> Assignment: In the records below, find the line that contains "Theorem fetchFromContentful_stops_at_first_failure" and the line that contains "intros Hhttp Hpre Hbad.". Set down exactly those lines and every line between them, and nothing more.
=-=-=
Lemma fetchFromContentful_loop_failed w items e w1 :
  httpService this (entries_url this) = Return items →
  for_of items (upsert this) (started w) = (Throw e, w1) →
  fetchFromContentful this w
    = (Return tt, add_log (LogError "Error fetching from Contentful" e) w1).
Proof.
  intros H Hloop.
  unfold fetchFromContentful, try_catch, mbind, M_bind, logger_log, lift.
  rewrite H. fold (started w). by rewrite Hloop.
Qed.

Lemma fetchFromContentful_loop_done w items w1 :
  httpService this (entries_url this) = Return items →
  for_of items (upsert this) (started w) = (Return tt, w1) →
  fetchFromContentful this w = invalidateCache this (completed items w1).
Proof.
  intros H Hloop.
  unfold fetchFromContentful, try_catch, mbind, M_bind, logger_log, lift.
  rewrite H. fold (started w). rewrite Hloop. fold (completed items w1).
  by destruct (Invalidation.invalidateCache_returns this (completed items w1))
    as (w' & -> & _).
Qed.

(** The table after the job. *)
Lemma fetchFromContentful_table w :
  table (fetchFromContentful this w).2 =
    match httpService this (entries_url this) with
    | Return items => sync_rows this items (table w)
    | Throw _ => table w
    end.
Proof.
  destruct (httpService this (entries_url this)) as [items|e] eqn:H.
  - destruct (for_of items (upsert this) (started w)) as [[[]|e] w1] eqn:Hloop.
    + rewrite (fetchFromContentful_loop_done w items w1 H Hloop).
      destruct (Invalidation.invalidateCache_returns this (completed items w1))
        as (w' & -> & Ht & _).
      cbn [snd]. rewrite Ht. unfold completed. cbn [table add_log].
      by apply for_of_upsert_cache in Hloop as (-> & _).
    + rewrite (fetchFromContentful_loop_failed w items e w1 H Hloop).
      cbn [snd table add_log].
      by apply for_of_upsert_cache in Hloop as (-> & _).
  - by rewrite (fetchFromContentful_fetch_failed w e H).
Qed.

End Job.

(** C3, as the code has it: when the records before a failing one have
    been processed, the failure of that record ends the loop: the job logs
    one error and returns normally in the state in which the record
    failed, which is the state that the earlier records left; whatever the
    records after it are, none is processed. *)
Theorem fetchFromContentful_stops_at_first_failure
  {Item} (this : Service Item) w pre bad post w1 e w2 :
  httpService this (entries_url this) = Return (pre ++ bad :: post) →
  for_of pre (upsert this) (started w) = (Return tt, w1) →
  upsert this bad w1 = (Throw e, w2) →
  w2 = w1 ∧
  fetchFromContentful this w
    = (Return tt, add_log (LogError "Error fetching from Contentful" e) w1).
Proof.
  intros Hhttp Hpre Hbad.
  destruct (upsert_throw_unchanged this bad w1 e w2 Hbad) as [-> _].
  split; [done|].
  apply (fetchFromContentful_loop_failed this w (pre ++ bad :: post)); [done|].
  rewrite for_of_app, Hpre. cbn [for_of]. unfold mbind, M_bind. by rewrite Hbad.
Qed.
Lemma clashes_same_name (m : gmap string string) (a b : string) :
  requests.same_name a b = true -> requests.clashes m a = requests.clashes m b.
Proof.
  intros Hab.
  destruct (requests.clashes m b) eqn:Hb.
  - apply clashes_true in Hb. destruct Hb as (k & v & Hm & Hk).
    apply clashes_true. exists k, v. split; [exact Hm|].
    rewrite same_name_sym in Hab. eapply same_name_trans; eassumption.
  - destruct (requests.clashes m a) eqn:Ha; [|reflexivity].
    apply clashes_true in Ha. destruct Ha as (k & v & Hm & Hk).
    assert (requests.clashes m b = true).
    { apply clashes_true. exists k, v. split; [exact Hm|].
      eapply same_name_trans; eassumption. }
    congruence.
Qed.





Example lower_mixed_case : py.lower "X-Channel: AZaz09[@`{" = "x-channel: azaz09[@`{".
Proof. vm_compute. reflexivity. Qed.

(** ** The large-file upload, path by path *)

(** Symbolic execution of [upload_large_file] against any network. *)
Lemma upload_large_file_run
    (net : network) (self : base.BaseClient) (app_id ver fn : string)
    (C : list byte) (rn : option string) :
  let digest := hashlib.sha256_hexdigest C in
  let size := Z.of_nat (length C) in
  let tr0 := [EvHash C digest] in
  let c1 :=
    requests.SessionPost (base.session self)
      (base._url self "/management/upload/large-url")
      (Some {[ "applicationId" := PStr app_id; "version" := PStr ver;
               "fileName" := PStr fn; "fileSize" := PInt size;
               "contentType" := PStr admin.octet_stream ]})
      None in
  let tr1 := tr0 ++ [EvCall c1 (net tr0 c1)] in
  let c2 (url : pyval) :=
    requests.Put url C {[ "Content-Type" := admin.octet_stream ]} in
  let tr2 (url : pyval) := tr1 ++ [EvCall (c2 url) (net tr1 (c2 url))] in
  let c3 (uid : pyval) :=
    requests.SessionPost (base.session self)
      (base._url self complete_path)
      (Some (let payload : gmap string pyval :=
               {[ "uploadId" := uid; "applicationId" := PStr app_id;
                  "version" := PStr ver; "fileName" := PStr fn;
                  "fileSize" := PInt size; "checksum" := PStr digest ]} in
             if py.opt_truthy rn
             then <[ "releaseNotes" := PStr (default "" rn) ]> payload
             else payload))
      None in
  run net [] (admin.upload_large_file self app_id ver fn C rn) =
  match decoded (net tr0 c1) with
  | Raised e => (tr1, Raised e)
  | Returned ar =>
      if negb (py.truthy (base.success ar)) || py.is_none (base.data ar)
      then (tr1, Returned ar)
      else
        match py.getitem (base.data ar) "uploadId" with
        | Err e => (tr1, Raised e)
        | Ok uid =>
            match py.getitem (base.data ar) "uploadUrl" with
            | Err e => (tr1, Raised e)
            | Ok url =>
                match net tr1 (c2 url) with
                | requests.Failed e => (tr2 url, Raised (RequestException e))
                | requests.Replied s3 =>
                    if negb (requests.status_code s3 =? 200)
                    then (tr2 url, Returned (admin.s3_failure s3))
                    else (tr2 url ++ [EvCall (c3 uid) (net (tr2 url) (c3 uid))],
                          decoded (net (tr2 url) (c3 uid)))
                end
            end
        end
  end.
Proof.
  intros digest size tr0 c1 tr1 c2 tr2 c3.
  unfold admin.upload_large_file.
  rewrite run_bind, run_sha256. cbn [List.app].
  rewrite run_bind. unfold admin.get_large_upload_url. rewrite run_post.
  cbn zeta. fold size digest c1 tr0 tr1.
  destruct (decoded (net tr0 c1)) as [ar|e]; [|reflexivity].
  destruct (negb (py.truthy (base.success ar)) || py.is_none (base.data ar));
    [reflexivity|].
  rewrite run_bind, run_lift.
  destruct (py.getitem (base.data ar) "uploadId") as [uid|e]; [|reflexivity].
  rewrite run_bind, run_lift.
  destruct (py.getitem (base.data ar) "uploadUrl") as [url|e]; [|reflexivity].
  rewrite run_bind. unfold base.put_binary. rewrite run_http.
  fold (c2 url). fold (tr2 url).
  destruct (net tr1 (c2 url)) as [s3|e]; [|reflexivity].
  destruct (negb (requests.status_code s3 =? 200)); [reflexivity|].
  unfold admin.complete_large_upload. rewrite run_post. reflexivity.
Qed.

Lemma and_snoc (A B C D E : Prop) :
  A /\ B /\ C /\ D -> E -> A /\ B /\ C /\ D /\ E.
Proof. tauto. Qed.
=-=-=
> The answer:
Theorem fetchFromContentful_stops_at_first_failure
  {Item} (this : Service Item) w pre bad post w1 e w2 :
  httpService this (entries_url this) = Return (pre ++ bad :: post) →
  for_of pre (upsert this) (started w) = (Return tt, w1) →
  upsert this bad w1 = (Throw e, w2) →
  w2 = w1 ∧
  fetchFromContentful this w
    = (Return tt, add_log (LogError "Error fetching from Contentful" e) w1).
Proof.
  intros Hhttp Hpre Hbad.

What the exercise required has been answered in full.